Proprio in questo senso si è sviluppata l’analisi sulla telefonia mobile che ha permesso all’Uncem di comporre un elenco con 1220 comuni e relativi borghi, frazioni, strade e pezzi di territorio dove telefonare, mandare un messaggio, navigare in internet con il proprio smartphone è impossibile o quasi.
Per quanto riguarda la Tuscia sono presenti nella lista il comune di Latera e quello di Proceno: in entrambi ci sono aree non coperte dal segnale di telefonia mobile.
“I due piani, banda ultralarga e 5G, non si parlano – conclude Bussone -. Come non vi è un piano di investimenti per dotare il paese di una buona copertura per la telefonia mobile.
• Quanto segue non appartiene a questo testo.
Lemma board_step_tracked tb tb' :
  board_step tb tb' -> board_wf tb -> keeps_attempts tb tb' -> tracked tb -> tracked tb'.
Proof.
  intros Hs Hwf Hk Htr i t' r x Ht' Hst Hr.
  destruct (board_step_keeps _ _ Hs Hwf) as [_ Hev].
  assert (Hold : forall t, tb_tasks tb !! i = Some t -> status t = Submitted -> is_Some (tb_attempts tb' !! (i, r))).
  { intros t Ht Hss. destruct (Hev i t Ht) as (t2 & Ht2 & He). replace t2 with t' in He by congruence.
    apply (Hk i t' r x Ht' Hst Hr), (Htr i t r x Ht Hss). eapply owed_shrinks; [exact He|by rewrite Hss|done]. }
  destruct (board_step_submitted _ _ Hs) as [Ho|[a ->]]; [destruct (Ho i t' Ht' Hst) as (t & Ht & Hss); eauto|].
  destruct (record_attempt_submitted _ _ _ _ Ht' Hst) as [(t & Ht & Hss)|(t & Ht & Hv & Hall)]; [eauto|].
  destruct (Hev i t Ht) as (t2 & Ht2 & He). replace t2 with t' in He by congruence.
  apply (Hall r x). eapply owed_shrinks; [exact He|by rewrite Hv|done].
Qed.

Lemma board_step_filed tb tb' : board_step tb tb' -> attempts_filed tb -> attempts_filed tb'.
Proof.
  assert (Hsub : forall tb1, orderly tb1 tb' -> tb_attempts tb1 = tb_attempts tb -> attempts_filed tb -> attempts_filed tb').
  { intros tb1 Ho E Hf k a Ha. apply Hf. rewrite <-E. by eapply lookup_weaken; [|apply Ho]. }
  intros [Ho|[[a ->]|(e & d & _ & Ho & _)]]%board_step_cases Hf; [by eapply Hsub| |by eapply Hsub].
  unfold attempts_filed. destruct (record_attempt_rest tb a) as (_ & _ & _ & ->). by apply map_Forall_insert_2.
Qed.

(** What backs a deposit stays. *)
Lemma backed_mono tb tb' d :
  (forall i t, tb_tasks tb !! i = Some t -> exists t', tb_tasks tb' !! i = Some t' /\ escrow_id t' = escrow_id t) ->
  (forall i t b, tb_tasks tb !! i = Some t -> bond_of t = Some b -> exists t', tb_tasks tb' !! i = Some t' /\ bond_of t' = Some b) ->
  (forall pk, is_Some (tb_accounts tb !! pk) -> is_Some (tb_accounts tb' !! pk)) ->
  backed tb d -> backed tb' d.
Proof.
  intros Ht Hb Ha. unfold backed. destruct (purpose d); try (intros (j & t & Hj & He);
    destruct (Ht j t Hj) as (t' & Hj' & He'); exists j, t'; split; congruence).
  - intros (t & Hj & He). by eapply Hb.
  - apply Ha.
Qed.

Lemma orderly_agree tb tb' :
  orderly tb tb' -> board_evolves tb tb' -> deposits_agree tb -> deposits_agree tb'.
Proof.
  intros Ho Hev Hd e d Hl. split; [by eapply (or_ids _ _ Ho); [intros i x Hx; by apply Hd|]|].
  intros Hc. destruct (Hd e d) as [_ Hb]; [by eapply or_deposits|]. apply (backed_mono tb tb' d); [|apply Ho| |by apply Hb].
  - intros i t Ht. destruct (Hev i t Ht) as (t' & Ht' & He). exists t'. split; [done|apply He].
  - by rewrite (or_accounts _ _ Ho).
Qed.
(* ===== verification/ReconcileTheorems.v ===== *)
(** * ReconcileTheorems: a hub that only ran its operations has nothing to report

    The marketplace, the exchange and the payment journal as one step relation on
    the live board: none of its histories makes [reconcile] report anything. And
    whatever the hub was doing when it stopped, the disk it comes back from has
    no submitted task that nothing waits for. *)

From S2P Require Import Prelude Types Crypto Transaction Spend BoardTypes Exchange ExchangeInv ExchangeTheorems Staging Tasks Board Payouts BoardInv BoardStep PayoutStep BoardTheorems Payments Wallets Settlement SettleInv SettleStep SettleTheorems Reconcile ReconcileInv.

(** ** The exchange *)
Lemma agreed_trade tb tb' :
  book_ok tb' -> tb_tasks tb' = tb_tasks tb -> tb_deposits tb' = tb_deposits tb -> tb_attempts tb' = tb_attempts tb ->
  (forall pk, is_Some (tb_accounts tb !! pk) -> is_Some (tb_accounts tb' !! pk)) -> agreed tb -> agreed tb'.
Proof.
  intros Hb Et Ed Ea Hacc [Hwf Hd _ Hf Htr]. split; [by unfold board_wf; rewrite Et| |done|..].
  - intros e d Hl. rewrite Ed in Hl. destruct (Hd e d Hl) as [Hi Hbk]. split; [done|]. intros Hc.
    apply (backed_mono tb); [by rewrite Et; eauto..|done|by apply Hbk].
  - by unfold attempts_filed; rewrite Ea.
  - unfold tracked. by rewrite Et, Ea.
Qed.

Lemma account_persists tb pk a k :
  is_Some (tb_accounts tb !! k) -> is_Some (tb_accounts (restore_exchange_account tb pk a) !! k).
Proof.
  intros Hk. cbn. destruct (decide (k = pk)) as [->|Hne]; [rewrite lookup_insert_eq; eauto|by rewrite lookup_insert_ne].
Qed.
Lemma accounts_persist l : forall tb k, is_Some (tb_accounts tb !! k) ->
  is_Some (tb_accounts (foldl (fun tb (e : PublicKey * ExchangeAccount) => restore_exchange_account tb e.1 e.2) tb l) !! k).
Proof. induction l as [|e l IH]; intros tb k Hk; [done|]. apply IH. by apply account_persists. Qed.

Lemma place_agreed live sink id tids pk side price quantity now live' order :
  agreed live -> tb_orders live !! id = None -> quantity <= U64_MAX ->
  handle_place_order live sink id tids pk side price quantity now = Ok (live', order) -> agreed live'.
Proof.
  intros Hag Hf Hq Hh. pose proof (staged_placement_spec live sink id tids pk side price quantity now (ag_book _ Hag) Hf Hq) as HS.
  assert (Hbook : book_ok live').
  { rewrite Hh in HS. destruct (place_order _ _ _ _ _ _ _ _) as [direct [[o tr]|e|]]; [|done|done].
    destruct HS as (l2 & d2 & fees & E & _ & _ & Hb & _). by injection E as <- _. }
  clear HS. unfold handle_place_order in Hh.
  destruct (place_order _ _ _ _ _ _ _ _) as [staged [[o tr]|e|]]; [|done|done]. inv_ok.
  destruct r as [st fees]. injection Hh as E ->. rewrite restore_accounts_only in E.
  apply (agreed_trade live); try done; subst live'.
  - cbn. by rewrite restore_trades_only, (restore_orders_only (restore_order live order)).
  - cbn. by rewrite restore_trades_only, (restore_orders_only (restore_order live order)).
  - cbn. by rewrite restore_trades_only, (restore_orders_only (restore_order live order)).
  - intros k Hk. cbn. apply accounts_persist. by rewrite restore_trades_only, (restore_orders_only (restore_order live order)).
Qed.

Lemma cancel_agreed live id pk live' order :
  agreed live -> handle_cancel_order live id pk = Ok (live', order) -> agreed live'.
Proof.
  intros Hag. unfold handle_cancel_order, get_order. intros Hc. inv_ok.
  match goal with F : tb_orders live !! id = Some ?x |- _ => rename x into o; rename F into Ho end.
  pose proof (ag_book _ Hag) as Hb. pose proof (lo_orders _ _ (bo_ledger _ Hb) id o Ho) as [Hid Hfl Hnt Hq].
  match goal with F : cancel_order _ _ _ = Ok ?p |- _ => destruct p as [st x]; rename F into Hx end. inv_ok.
  injection Hc as <- <-. unfold cancel_order in Hx. cbn in Hx. rewrite Hid, lookup_insert_eq in Hx. cbn in Hx.
  inv_ok. repeat match goal with H : bool_decide _ = true |- _ => apply bool_decide_eq_true in H end. subst pk.
  injection Hx as <- <-.
  match goal with F : sub64 _ _ = Ok _ |- _ => apply sub64_Ok in F as [-> _] end.
  match goal with F : o_status o = OrderOpen |- _ => rename F into Hop end.
  pose proof (cancel_ledger _ _ id o (bo_ledger _ Hb) Ho Hop) as Hl.
  match goal with F : match o_side o with _ => _ end = Ok ?s |- _ =>
    assert (Hacc : exchange_account s (o_owner o) = released o (exchange_account live (o_owner o))) end.
  { unfold released, base_need, compute_need. rewrite Hop.
    destruct (o_side o); inv_ok; unfold update_account in *; inv_ok; subst;
      repeat match goal with F : mul64 _ _ = Ok _ |- _ => apply mul64_Ok in F as [-> _] end;
      unfold unlock_base, unlock_compute in *; inv_ok; subst;
      repeat match goal with F : sub64 _ _ = Ok _ |- _ => apply sub64_Ok in F as [-> _] end;
      rewrite !exchange_account_acct; cbn; rewrite !acct_insert_eq; by rewrite N.sub_0_r. }
  rewrite Hacc. apply (agreed_trade live); try done.
  - split.
    + cbn. rewrite Hid, exchange_account_acct. exact Hl.
    + cbn. rewrite Hid. apply map_Forall_insert_2; [done|apply Hb].
  - intros k Hk. by apply account_persists.
Qed.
Cinque milioni di italiani hanno difficoltà a telefonare, perché abitano o ‘entrano’ in zone senza copertura. Sei milioni di italiani invece hanno difficoltà a vedere i canali Rai e tutto il bouquet televisivo.
Un’emergenza riguarda la montagna, ma anche comuni di pianura e collina come emerge dalla tabella predisposta da Uncem sulla base delle segnalazioni. Riguarda il futuro dei territori, l’adeguatezza degli enti locali, tutti noi che abitiamo e vogliamo continuare a vivere e fare impresa nelle zone montane del paese. E’ una sfida aperta per chi vuole fare incoming turistico e rendere i borghi più smart”.